**Data for analysis:**
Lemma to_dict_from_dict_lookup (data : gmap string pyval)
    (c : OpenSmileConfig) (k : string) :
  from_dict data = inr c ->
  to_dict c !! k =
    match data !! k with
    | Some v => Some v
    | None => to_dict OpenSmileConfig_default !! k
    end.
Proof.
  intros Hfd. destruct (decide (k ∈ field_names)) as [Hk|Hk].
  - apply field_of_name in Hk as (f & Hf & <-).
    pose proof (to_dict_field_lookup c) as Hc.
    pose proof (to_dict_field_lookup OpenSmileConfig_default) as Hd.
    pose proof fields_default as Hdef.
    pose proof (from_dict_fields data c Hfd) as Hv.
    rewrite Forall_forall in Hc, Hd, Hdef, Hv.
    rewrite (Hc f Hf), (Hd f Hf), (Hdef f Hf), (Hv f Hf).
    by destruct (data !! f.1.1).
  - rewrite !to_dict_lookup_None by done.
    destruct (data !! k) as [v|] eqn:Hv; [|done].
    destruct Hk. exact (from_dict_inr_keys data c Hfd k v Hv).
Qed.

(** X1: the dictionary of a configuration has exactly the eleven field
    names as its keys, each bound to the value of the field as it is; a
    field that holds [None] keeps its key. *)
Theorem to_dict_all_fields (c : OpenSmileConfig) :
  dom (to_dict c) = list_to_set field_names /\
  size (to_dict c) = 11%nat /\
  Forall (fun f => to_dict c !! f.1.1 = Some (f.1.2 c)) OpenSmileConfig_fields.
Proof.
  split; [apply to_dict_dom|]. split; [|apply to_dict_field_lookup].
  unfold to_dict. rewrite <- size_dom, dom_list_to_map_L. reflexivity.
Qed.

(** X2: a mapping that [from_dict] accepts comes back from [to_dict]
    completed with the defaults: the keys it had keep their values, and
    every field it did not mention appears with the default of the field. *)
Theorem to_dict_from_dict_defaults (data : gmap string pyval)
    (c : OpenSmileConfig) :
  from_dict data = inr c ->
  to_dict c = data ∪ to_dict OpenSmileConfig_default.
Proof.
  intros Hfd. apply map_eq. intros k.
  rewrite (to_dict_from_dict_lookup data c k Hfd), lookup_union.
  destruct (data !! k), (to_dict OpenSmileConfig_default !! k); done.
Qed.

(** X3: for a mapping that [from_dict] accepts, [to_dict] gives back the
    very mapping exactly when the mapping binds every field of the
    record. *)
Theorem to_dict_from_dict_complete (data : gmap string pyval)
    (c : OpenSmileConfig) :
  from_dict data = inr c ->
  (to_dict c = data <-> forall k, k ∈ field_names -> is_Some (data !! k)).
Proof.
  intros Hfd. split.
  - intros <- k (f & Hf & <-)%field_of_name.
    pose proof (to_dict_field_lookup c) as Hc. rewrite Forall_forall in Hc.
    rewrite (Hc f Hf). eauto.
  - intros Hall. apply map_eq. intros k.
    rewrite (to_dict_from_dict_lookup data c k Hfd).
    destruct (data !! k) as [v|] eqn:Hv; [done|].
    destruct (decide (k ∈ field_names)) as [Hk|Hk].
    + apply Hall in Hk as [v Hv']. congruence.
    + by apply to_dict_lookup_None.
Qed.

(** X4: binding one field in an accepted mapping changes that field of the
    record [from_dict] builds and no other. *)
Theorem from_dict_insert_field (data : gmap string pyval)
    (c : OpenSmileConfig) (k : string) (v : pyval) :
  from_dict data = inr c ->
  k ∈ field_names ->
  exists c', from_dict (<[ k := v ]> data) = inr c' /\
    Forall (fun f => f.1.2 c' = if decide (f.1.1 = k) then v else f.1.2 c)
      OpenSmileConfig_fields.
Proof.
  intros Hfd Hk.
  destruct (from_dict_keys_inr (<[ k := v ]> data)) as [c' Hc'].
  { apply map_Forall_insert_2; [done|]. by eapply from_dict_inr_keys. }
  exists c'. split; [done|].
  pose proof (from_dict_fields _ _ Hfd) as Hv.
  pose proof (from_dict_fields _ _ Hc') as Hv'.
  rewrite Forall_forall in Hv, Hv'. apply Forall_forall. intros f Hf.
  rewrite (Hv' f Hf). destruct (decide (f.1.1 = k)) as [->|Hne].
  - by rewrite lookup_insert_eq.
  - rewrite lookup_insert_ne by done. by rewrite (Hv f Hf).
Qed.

--

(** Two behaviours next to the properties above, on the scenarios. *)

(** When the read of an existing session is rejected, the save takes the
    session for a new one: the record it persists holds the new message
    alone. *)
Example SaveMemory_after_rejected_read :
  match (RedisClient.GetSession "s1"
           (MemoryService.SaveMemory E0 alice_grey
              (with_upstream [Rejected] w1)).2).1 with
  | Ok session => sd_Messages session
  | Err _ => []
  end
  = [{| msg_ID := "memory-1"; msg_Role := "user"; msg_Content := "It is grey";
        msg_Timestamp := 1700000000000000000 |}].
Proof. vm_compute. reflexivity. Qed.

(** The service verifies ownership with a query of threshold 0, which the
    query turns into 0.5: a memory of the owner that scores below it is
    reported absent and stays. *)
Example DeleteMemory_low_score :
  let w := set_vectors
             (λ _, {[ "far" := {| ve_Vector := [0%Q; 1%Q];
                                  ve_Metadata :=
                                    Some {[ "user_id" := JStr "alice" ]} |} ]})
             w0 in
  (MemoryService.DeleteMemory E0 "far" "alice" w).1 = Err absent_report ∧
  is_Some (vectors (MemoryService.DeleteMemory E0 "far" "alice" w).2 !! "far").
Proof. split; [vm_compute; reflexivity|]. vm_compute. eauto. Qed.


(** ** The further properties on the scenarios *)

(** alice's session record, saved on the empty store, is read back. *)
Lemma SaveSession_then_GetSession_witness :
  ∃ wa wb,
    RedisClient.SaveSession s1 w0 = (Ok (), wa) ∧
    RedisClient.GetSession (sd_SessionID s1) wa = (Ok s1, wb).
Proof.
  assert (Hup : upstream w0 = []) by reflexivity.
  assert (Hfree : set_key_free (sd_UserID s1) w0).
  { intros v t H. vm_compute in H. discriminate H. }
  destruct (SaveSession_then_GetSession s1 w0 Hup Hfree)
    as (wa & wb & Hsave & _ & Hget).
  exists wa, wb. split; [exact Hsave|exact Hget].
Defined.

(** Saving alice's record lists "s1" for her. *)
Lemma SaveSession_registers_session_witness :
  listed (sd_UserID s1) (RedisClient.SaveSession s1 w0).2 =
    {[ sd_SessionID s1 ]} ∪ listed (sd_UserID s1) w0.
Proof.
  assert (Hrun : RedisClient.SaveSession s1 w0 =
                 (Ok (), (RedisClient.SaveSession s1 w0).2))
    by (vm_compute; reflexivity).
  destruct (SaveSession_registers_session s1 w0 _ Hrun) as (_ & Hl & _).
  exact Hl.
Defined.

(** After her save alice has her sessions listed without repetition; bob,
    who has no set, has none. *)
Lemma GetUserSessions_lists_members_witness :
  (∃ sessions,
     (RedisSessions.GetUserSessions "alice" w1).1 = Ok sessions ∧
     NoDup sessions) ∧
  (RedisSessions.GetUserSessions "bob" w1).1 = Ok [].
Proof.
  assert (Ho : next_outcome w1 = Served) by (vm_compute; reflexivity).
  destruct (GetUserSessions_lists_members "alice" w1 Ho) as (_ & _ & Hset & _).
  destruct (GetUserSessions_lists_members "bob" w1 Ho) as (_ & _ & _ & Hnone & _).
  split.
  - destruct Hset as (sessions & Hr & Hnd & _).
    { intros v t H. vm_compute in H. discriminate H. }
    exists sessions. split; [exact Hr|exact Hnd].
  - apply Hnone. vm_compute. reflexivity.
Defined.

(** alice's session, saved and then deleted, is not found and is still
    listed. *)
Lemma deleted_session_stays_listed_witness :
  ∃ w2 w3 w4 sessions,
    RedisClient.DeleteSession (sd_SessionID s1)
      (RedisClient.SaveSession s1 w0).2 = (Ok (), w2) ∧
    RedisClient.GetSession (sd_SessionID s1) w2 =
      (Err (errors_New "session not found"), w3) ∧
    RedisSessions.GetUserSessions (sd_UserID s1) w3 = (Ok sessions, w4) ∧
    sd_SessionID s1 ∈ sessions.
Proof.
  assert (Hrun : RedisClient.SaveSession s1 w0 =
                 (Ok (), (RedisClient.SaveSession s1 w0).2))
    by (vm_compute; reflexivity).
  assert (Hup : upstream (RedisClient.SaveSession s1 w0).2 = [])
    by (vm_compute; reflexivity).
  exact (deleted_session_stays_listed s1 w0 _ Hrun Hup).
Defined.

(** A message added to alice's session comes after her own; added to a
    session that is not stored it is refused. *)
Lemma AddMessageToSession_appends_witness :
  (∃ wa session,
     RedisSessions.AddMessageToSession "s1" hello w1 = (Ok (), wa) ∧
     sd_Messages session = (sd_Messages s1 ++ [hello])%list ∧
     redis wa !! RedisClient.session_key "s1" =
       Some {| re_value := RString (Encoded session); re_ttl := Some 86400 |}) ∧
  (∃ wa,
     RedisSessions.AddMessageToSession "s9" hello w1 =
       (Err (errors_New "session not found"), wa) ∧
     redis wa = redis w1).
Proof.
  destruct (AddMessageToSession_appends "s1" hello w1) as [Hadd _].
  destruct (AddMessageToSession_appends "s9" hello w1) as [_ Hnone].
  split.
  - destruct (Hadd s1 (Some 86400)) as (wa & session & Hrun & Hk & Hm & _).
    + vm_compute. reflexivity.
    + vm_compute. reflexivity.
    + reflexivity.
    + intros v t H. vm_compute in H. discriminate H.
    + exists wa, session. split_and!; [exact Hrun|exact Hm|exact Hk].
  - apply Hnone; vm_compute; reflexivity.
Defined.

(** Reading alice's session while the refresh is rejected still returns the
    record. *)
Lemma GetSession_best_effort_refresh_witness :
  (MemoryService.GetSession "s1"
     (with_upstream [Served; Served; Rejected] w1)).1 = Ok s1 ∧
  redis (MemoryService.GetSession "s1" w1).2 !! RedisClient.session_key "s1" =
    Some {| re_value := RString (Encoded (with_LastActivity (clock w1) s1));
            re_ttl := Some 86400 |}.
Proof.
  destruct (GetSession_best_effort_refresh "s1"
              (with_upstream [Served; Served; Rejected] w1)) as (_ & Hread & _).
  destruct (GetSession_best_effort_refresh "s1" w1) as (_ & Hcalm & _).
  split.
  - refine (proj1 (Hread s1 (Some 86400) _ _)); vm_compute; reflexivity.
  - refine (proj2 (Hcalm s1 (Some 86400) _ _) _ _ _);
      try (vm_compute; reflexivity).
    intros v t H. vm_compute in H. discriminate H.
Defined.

---

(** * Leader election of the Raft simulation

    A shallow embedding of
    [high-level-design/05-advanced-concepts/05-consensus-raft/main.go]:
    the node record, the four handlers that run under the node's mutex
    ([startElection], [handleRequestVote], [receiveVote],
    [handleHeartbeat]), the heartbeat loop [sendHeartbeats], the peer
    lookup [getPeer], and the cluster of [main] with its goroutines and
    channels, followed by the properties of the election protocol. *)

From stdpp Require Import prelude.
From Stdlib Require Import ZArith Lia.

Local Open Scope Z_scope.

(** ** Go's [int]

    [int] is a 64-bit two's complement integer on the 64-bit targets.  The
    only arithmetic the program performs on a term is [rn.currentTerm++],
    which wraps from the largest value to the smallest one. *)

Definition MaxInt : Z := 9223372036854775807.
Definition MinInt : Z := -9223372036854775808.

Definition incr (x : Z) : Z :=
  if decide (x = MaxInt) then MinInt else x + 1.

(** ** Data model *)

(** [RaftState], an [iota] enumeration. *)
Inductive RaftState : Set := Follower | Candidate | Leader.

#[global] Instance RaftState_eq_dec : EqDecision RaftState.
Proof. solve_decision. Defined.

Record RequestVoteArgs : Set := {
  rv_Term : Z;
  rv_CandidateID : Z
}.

**Exercise prompt:**
In the entries above, the lines between the one holding "Lemma to_dict_from_dict_lookup (data" and the one holding "(** X1: the", inclusive, are to be printed exactly as written, and those alone.

**Result for this exercise:**
Lemma to_dict_from_dict_lookup (data : gmap string pyval)
    (c : OpenSmileConfig) (k : string) :
  from_dict data = inr c ->
  to_dict c !! k =
    match data !! k with
    | Some v => Some v
    | None => to_dict OpenSmileConfig_default !! k
    end.
Proof.
  intros Hfd. destruct (decide (k ∈ field_names)) as [Hk|Hk].
  - apply field_of_name in Hk as (f & Hf & <-).
    pose proof (to_dict_field_lookup c) as Hc.
    pose proof (to_dict_field_lookup OpenSmileConfig_default) as Hd.
    pose proof fields_default as Hdef.
    pose proof (from_dict_fields data c Hfd) as Hv.
    rewrite Forall_forall in Hc, Hd, Hdef, Hv.
    rewrite (Hc f Hf), (Hd f Hf), (Hdef f Hf), (Hv f Hf).
    by destruct (data !! f.1.1).
  - rewrite !to_dict_lookup_None by done.
    destruct (data !! k) as [v|] eqn:Hv; [|done].
    destruct Hk. exact (from_dict_inr_keys data c Hfd k v Hv).
Qed.

(** X1: the dictionary of a configuration has exactly the eleven field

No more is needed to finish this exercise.